PCA honors Shoji, USA men lose in Iran, Adolpho nominated
Shoji named Positive Coaching Alliance-Hawaii’s Double-Goal Coach of the Year at the inaugural breakfast event at Waialae Country Club.
The event ended up being more of a roast of Shoji with Kanoa Leahey the MC and former players on the panel, including hilarious stories from Tita Ahuna and Nikki Taylor.
Early proclamation from the Mayor declaring Dec. 4 Dave Shoji Day in Honolulu (That’s his birthday, as well as Jim Leahey’s) So Kanoa said it will be great on Dec. 4 to tell “Pops, Happy Dave Shoji Day.”
Pictured below are Shoji and wife Mary
Quite a few of the Wahine in attendance representing all decades of Shoji’s career: Terry Malterre, Ahuna, Dani Mafua, Elizabeth Ka’aihue, Jenny Wilton, Emily Maeda, Ali Longo, Lauren Duggins.
Pictured below Maeda, James Buccella, Ka’aihue and Mafua
While at breakfast, Shoji kept tabs on the USA men, with both his sons on the roster. USA men were swept in Iran 25-19, 29-27, 25-20, apparently a very loud crowd of over 12,000
Christenson at setter, E. Shoji at libero, K. Shoji as serving sub in Set 2.
“The intensity in this arena is like nothing I have ever experienced before,” U.S. Team Captain David Lee said. “The crowd is deafening. It’s a really hard place to play.”
And lastly Friday, Kalei Adolpho one of the 207 Division I athletes nominated for NCAA Woman of the Year.
I like the idea of Dec. 4th being named as Dave Shoji Day though I bet he is too modest for this.

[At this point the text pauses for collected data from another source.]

Lemma gen_toc_check m b k c :
  params_okb m b k = true -> c = 1 \/ c = 2 -> toc_check m b k c = true.
Proof.
  intros Hp Hc. destruct (params_okb_domain _ _ _ Hp) as (Hm & Hb & Hk).
  assert (Hall : forallb (fun m => forallb (fun b => forallb (fun k => toc_check m b k 1 && toc_check m b k 2) units_list)
    bandwidths) modes = true) by (by vm_compute).
  rewrite forallb_forall in Hall. specialize (Hall m Hm). rewrite forallb_forall in Hall. specialize (Hall b Hb).
  rewrite forallb_forall in Hall. specialize (Hall k Hk). apply andb_true_iff in Hall as [H1 H2].
  by destruct Hc as [-> | ->].
Qed.

Lemma frame_rate_units rate k : In rate rates -> In k [1; 2; 4; 8; 16; 24; 32; 40; 48] -> rate / (k * (rate / 400)) = 400 / k.
Proof.
  intros Hr Hk. repeat (destruct Hr as [<-|Hr]; [repeat (destruct Hk as [<-|Hk]; [reflexivity|]); destruct Hk|]).
  destruct Hr.
Qed.

(** What the decoder reads from a packet that begins with the byte. *)
Lemma gen_toc_read rate m b k c payload :
  In rate rates -> params_okb m b k = true -> c = 1 \/ c = 2 ->
  let toc := gen_toc m (rate / (k * (rate / 400))) b c in
  0 <= toc < 256 /\ Z.land toc 3 = 0 /\
  opus_packet_get_mode (toc :: payload) = Ok m /\ opus_packet_get_bandwidth (toc :: payload) = Ok b /\
  opus_packet_get_nb_channels (toc :: payload) = Ok c /\
  forall rate', In rate' rates -> opus_packet_get_samples_per_frame (toc :: payload) rate' = Ok (k * (rate' / 400)).
Proof.
  intros Hr Hp Hc. destruct (params_okb_domain _ _ _ Hp) as (_ & _ & Hk). cbv zeta.
  rewrite frame_rate_units by (done || (cbn in *; tauto)).
  pose proof (gen_toc_check m b k c Hp Hc) as H. unfold toc_check in H. cbv zeta in H. rewrite Hp in H. cbn [negb orb] in H.
  set (toc := gen_toc m (400 / k) b c) in *.
  rewrite !andb_true_iff, !Z.leb_le, Z.ltb_lt, !Z.eqb_eq in H.
  destruct H as ((((((H1 & H2) & H3) & H4) & H5) & H6) & H7).
  assert (Hl : 1 <= len (toc :: payload)) by (unfold len; cbn [length]; lia).
  rewrite get_bandwidth_toc by done. unfold opus_packet_get_mode, opus_packet_get_nb_channels, opus_packet_get_samples_per_frame.
  rewrite !(get_ok (toc :: payload) 0) by lia. change ((toc :: payload).[0]) with toc. cbn [mbind res_bind].
  split_and!; [done|done|done|by rewrite <- H4|by rewrite H5|by rewrite H7|].
  intros rate' Hr'.   destruct (toc_units_rate toc rate' ltac:(lia) Hr') as [-> _]. by rewrite H6.
Qed.

(** ** Packets without content *)

(** The durations of packets in units of 2.5 ms, and the frame size from the
    arguments. *)
Definition all_units : list Z := [1; 2; 4; 8; 16; 24; 32; 40; 48].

As for USA losing in Iran, I expected that the loud crowd would help the team win. The stadium the size of Stan Sheriff and it had standing room only. Their fans are truly passionate and hostile. Iran regards America as the “Great Satan.” So there’s political enmity. That place was like a lion’s den. The hostile Long Beach fans in the Blue Pyramid don’t even compare. Looking forward to watching the match on Universal Sports on the 27th.
Very political. Women are not allowed to go to the matches. USAV has a female media person there ad it was quite a huge deal for her to be allowed to work. I think she’s very brave to be there.
When Iran played at USC, there were many Iranian women in attendance who held signs protesting the unfair treatment of women in Iran. Of course, if they had tried to do that in Iran, they’d be dead by now.
Good point, Cindy. I think that if I had been an Iranian woman at USC, I’d most likely root for the USA team. I’d never want to go back to Iran. I can see why there are no women’s sports teams in Iran. They’d never allow them to dress in shorts and muscle shirts. Not to speak of beach volleyball.